Organization Name:University of Arkansas, Fayetteville, AR, USA
Street:345 N Campus Drive
Cong. District:03

Abstract at Time of Award

The broader impact/commercial potential of this I-Corps project is to provide new cost-effective and efficient polymers for air and water purification to minimize the risk of infections caused by bacteria and other pathogens. The technology has the potential to improve or replace traditional methods for air purification in established heating, ventilation, and air conditioning systems without modifications of existing equipment. While hospitals heavily rely on high-efficiency particulate air filters to fulfill their need for bacteria-free air, the required air handlers consume a significant energy, are expensive, and often cost-prohibitive for some facilities. The platform technology developed here potentially addresses these drawbacks and also accommodates a wide range of other potential applications, such as manufacturing of protective fabrics, and paints, as part of cosmetics and bandages, or as coatings of medical devices and implants without the need for specialized equipment for the end-user.
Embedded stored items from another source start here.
Lemma broadcast_fanout t cx exclude room :
  fanout_is (broadcast_targets t cx exclude room) room t cx [] (peer_destinations t exclude) exclude.
Proof. unfold broadcast_targets. apply devices_targets with (base := []). apply peer_targets_inv, writer_new_peers. Qed.
Lemma forwarded_fanout t cx subnet sender arrival origin room f :
  forwarded_npdu t cx subnet sender arrival origin room = Ok f ->
  fanout_is f room t cx (rebroadcast_on t subnet sender arrival) [] origin.
Proof.
  unfold forwarded_npdu. case_decide; [done|]. destruct (negb (bdt_contains _ _)); [done|]. intros [= <-].
  unfold fanout_is, owed, rebroadcast_on. apply devices_targets.
  destruct (negb _ && _); [apply push_local_devices|apply writer_new_devices].
Qed.
Lemma distribute_fanout t cx subnet sender npdu room d :
  distribute_broadcast t cx subnet sender npdu room = Ok d ->
  fanout_is (di_fanout d) room t cx (distributed_on subnet) (peer_destinations t sender) sender.
Proof.
  unfold distribute_broadcast. destruct (negb (is_registered_at _ _ _)); [done|]. intros [= <-]. cbn [di_fanout].
  unfold fanout_is, owed, distributed_on. apply devices_targets, peer_targets_inv.
  destruct (ls_alone subnet); cbn [negb map]; [apply writer_new_peers|apply push_local_peers].
Qed.


(** ** No loops, no copies *)

Lemma live_registered f now r : wf_fdt f -> r ∈ live_at f now -> is_registered_at f (rg_address r) now = true.
Proof.
  intros Hw Hr. apply list_elem_of_In, filter_In in Hr as [Hr Hx]. unfold is_registered_at. rewrite fdt_get_map by done.
  unfold fdt_map. rewrite (proj2 (amap_lookup (registrations f) (rg_address r) r ltac:(apply Hw))); [done|].
  by rewrite list_elem_of_In.
Qed.
Lemma candidate_elem t now exclude peers d : wf_fdt (tb_fdt t) -> d ∈ device_candidates t now exclude peers ->
  d <> exclude /\ (d ∉ peers) /\ is_registered_at (tb_fdt t) d now = true.
Proof.
  intros Hw Hd. unfold device_candidates, addresses in Hd. apply list_elem_of_fmap in Hd as (r & -> & Hr).
  apply list_elem_of_In, filter_In in Hr as [Hr [Ha Hp]%andb_prop]. apply list_elem_of_In in Hr.
  apply negb_true_iff in Ha, Hp. unfold at_address in Ha. rewrite bool_decide_eq_false in Ha, Hp.
  split_and!; [done..|by apply live_registered].
Qed.
Lemma candidates_nodup t now exclude peers : wf_fdt (tb_fdt t) -> NoDup (device_candidates t now exclude peers).
Proof. intros Hw. unfold device_candidates, live_at. do 2 apply addresses_filter. apply Hw. Qed.
Lemma peer_destination_elem t exclude d : d ∈ peer_destinations t exclude ->
  exists row, row ∈ rows (tb_bdt t) /\ bdt_address row <> bdt_own (tb_bdt t) /\ bdt_address row <> exclude /\
    d = distribution_address row.
Proof.
  unfold peer_destinations, first_occurrences. rewrite first_occurrences_elem. intros [?%not_elem_of_nil|Hd]; [done|].
  apply list_elem_of_fmap in Hd as (row & -> & Hr). apply list_elem_of_In, filter_In in Hr as [Hr Ha].
  apply negb_true_iff, orb_false_iff in Ha as [Ho He]. unfold row_at in *. rewrite bool_decide_eq_false in Ho, He.
  exists row. by rewrite list_elem_of_In.
Qed.
(** What a target may be: a subnet of [local], a peer's distribution address, or a live registration. *)
Definition target_allowed (t : Tables) (now : Instant) (local peers : list SocketAddrV4) (exclude : SocketAddrV4) (x : Target) : Prop :=
  match tg_via x with
  | LocalBroadcast => tg_destination x ∈ local
  | Peer => tg_destination x ∈ peers
  | ForeignDevice => tg_destination x <> exclude /\ is_registered_at (tb_fdt t) (tg_destination x) now = true
  end.
Definition is_remote (x : Target) : bool := negb (bool_decide (tg_via x = LocalBroadcast)).
Definition remote_destinations (l : list Target) : list SocketAddrV4 := tg_destination <$> List.filter is_remote l.
Lemma remote_app l1 l2 : remote_destinations (l1 ++ l2) = remote_destinations l1 ++ remote_destinations l2.
Proof. unfold remote_destinations. by rewrite List.filter_app, fmap_app. Qed.
Lemma remote_via v l : remote_destinations (map (via v) l) = if decide (v = LocalBroadcast) then [] else l.
Proof.
  unfold remote_destinations. induction l as [|d l IH]; cbn; [by case_decide|]. unfold is_remote at 1. cbn.
  case_bool_decide; case_decide; cbn; try done. f_equal. exact IH.
Qed.
Lemma owed_allowed t cx local peers exclude : wf_tables t ->
  Forall (target_allowed t (cx_now cx) local peers exclude) (owed t cx local peers exclude).
Proof.
  intros (_ & Hf & _). unfold owed. rewrite !Forall_app, !Forall_map. split_and!; apply Forall_forall.
  - by intros d Hd.
  - by intros d Hd.
  - intros d (i & Hi & _)%elem_of_take. apply list_elem_of_lookup_2 in Hi.
    apply candidate_elem in Hi as (? & _ & ?); done.
Qed.
Lemma owed_nodup t cx local peers exclude : wf_tables t -> NoDup peers ->
  NoDup (remote_destinations (owed t cx local peers exclude)).
Proof.
  intros (_ & Hf & _) Hn. unfold owed. rewrite !remote_app, !remote_via.
  rewrite decide_True, !decide_False by done. cbn [app].
  apply NoDup_app. split_and!; [done| |].
  - intros d Hd (i & Hi & _)%elem_of_take. apply list_elem_of_lookup_2 in Hi.
    apply candidate_elem in Hi as (_ & ? & _); done.
  - eapply sublist_NoDup; [|apply sublist_take]. by apply candidates_nodup.
Qed.
Lemma fanout_allowed f room t cx local peers exclude : wf_tables t -> NoDup peers ->
  fanout_is f room t cx local peers exclude ->
  Forall (target_allowed t (cx_now cx) local peers exclude) (fo_targets f) /\ NoDup (remote_destinations (fo_targets f)).
Proof.
  intros Hw Hn [-> _]. pose proof (owed_allowed t cx local peers exclude Hw) as Ha.
  pose proof (owed_nodup t cx local peers exclude Hw Hn) as Hd. rewrite <-(take_drop room (owed _ _ _ _ _)) in Ha, Hd.
  apply Forall_app in Ha as [Ha _]. rewrite remote_app in Hd. by apply NoDup_app in Hd as [Hd _].
Qed.

(** C8: whatever storage the caller passes, no remote address is sent the same broadcast
    twice; a broadcast is never sent back to its source as a foreign device or to a peer row at the source's or the
    BBMD's own address; every foreign device sent to has a live registration; and a broadcast a peer forwarded is
    never sent to a peer, so that it cannot travel on from BBMD to BBMD. *)
Theorem forwarding_no_loop t cx subnet sender arrival exclude npdu room : wf_tables t ->
  let peers := peer_destinations t exclude in
  let sound local peers l :=
    Forall (target_allowed t (cx_now cx) local peers exclude) l /\ NoDup (remote_destinations l) in
  sound [] peers (fo_targets (broadcast_targets t cx exclude room)) /\
  (forall f, forwarded_npdu t cx subnet sender arrival exclude room = Ok f ->
     sound [ls_broadcast subnet] [] (fo_targets f) /\ Forall (fun x => tg_via x <> Peer) (fo_targets f)) /\
  (forall d, distribute_broadcast t cx subnet exclude npdu room = Ok d ->
     sound [ls_broadcast subnet] peers (fo_targets (di_fanout d))) /\
  (forall d, d ∈ peers -> exists row, row ∈ rows (tb_bdt t) /\ bdt_address row <> bdt_own (tb_bdt t) /\
     bdt_address row <> exclude /\ d = distribution_address row).
Proof.
  intros Hw. cbv zeta. assert (Hn : NoDup (peer_destinations t exclude)) by (apply first_occurrences_nodup, NoDup_nil_2).
  assert (Hmono : forall local peers l, Forall (target_allowed t (cx_now cx) local peers exclude) l ->
    (forall d, d ∈ local -> d = ls_broadcast subnet) ->
    Forall (target_allowed t (cx_now cx) [ls_broadcast subnet] peers exclude) l).
  { intros local peers l Hl Hi. eapply Forall_impl; [exact Hl|]. intros [d [| |]]; unfold target_allowed; cbn; try done.
    intros Hd%Hi. by apply list_elem_of_singleton. }
  split; [exact (fanout_allowed _ _ _ _ _ _ _ Hw Hn (broadcast_fanout t cx exclude room))|]. split; [|split].
  - intros f E%forwarded_fanout. apply fanout_allowed in E as [Ha Hd]; [|done|apply NoDup_nil_2]. split_and!; [|done|].
    + eapply Hmono; [exact Ha|]. unfold rebroadcast_on. destruct (negb _ && _); set_solver.
    + eapply Forall_impl; [exact Ha|]. intros [d v] Hx Ev. cbn in Ev. subst v. by apply not_elem_of_nil in Hx.
  - intros d E%distribute_fanout. apply fanout_allowed in E as [Ha Hd]; [|done..]. split; [|done].
    eapply Hmono; [exact Ha|]. unfold distributed_on. destruct (ls_alone subnet); set_solver.
  - intros d. apply peer_destination_elem.
Qed.
Lemma forwarding_no_loop_witness :
  let cx := {| cx_now := 0; cx_fdt_fanout := 8 |} in
  let subnet := local_subnet_new {| sa_ip := ipv4_new 10 0 1 255; sa_port := 47808 |} in
  match forwarded_npdu example_tables cx subnet example_peer ArrivedUnicast example_peer 9 with
  | Ok f => fo_targets f <> [] /\ Forall (fun x => tg_via x <> Peer) (fo_targets f)
  | Err _ => False
  end.
Proof.
  cbv zeta. pose proof (proj1 (proj2 (forwarding_no_loop example_tables {| cx_now := 0; cx_fdt_fanout := 8 |}
    (local_subnet_new {| sa_ip := ipv4_new 10 0 1 255; sa_port := 47808 |}) example_peer ArrivedUnicast example_peer [] 9
    example_tables_wf))) as H.
  destruct (forwarded_npdu _ _ _ _ _ _ _) as [f|e] eqn:E; [|vm_compute in E; discriminate].
  split; [|exact (proj2 (H f eq_refl))]. vm_compute in E. injection E as <-. discriminate.
Defined.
The platform facilitates the integration into existing manufacturing processes and gives access to various market segments at minimal upfront investment. This I-Corps project further develops a platform for antimicrobial microgels with initial applications centering on air purification. The cross-linked polyacrylates contain immobilized transition metal complexes. The material is synthesized using UV-light initiated radical polymerization of miniemulsions at ambient temperature or below. The miniemulsions are obtained by ultra-sheering of monomer mixtures in aqueous solutions in presence of appropriate hydrophobes and ionic surfactants. The resulting suspensions show high antimicrobial activity towards Gram-positive and -negative bacteria that result from a synergy of material properties. Extended shelf-life stability and activity of the material have been demonstrated, the activity of the polymer suspensions in Petri-dish assays have been documented, and proof-of-concept data for material activity when mounted on paper have been obtained. This award reflects NSF's statutory mission and has been deemed worthy of support through evaluation using the Foundation's intellectual merit and broader impacts review criteria.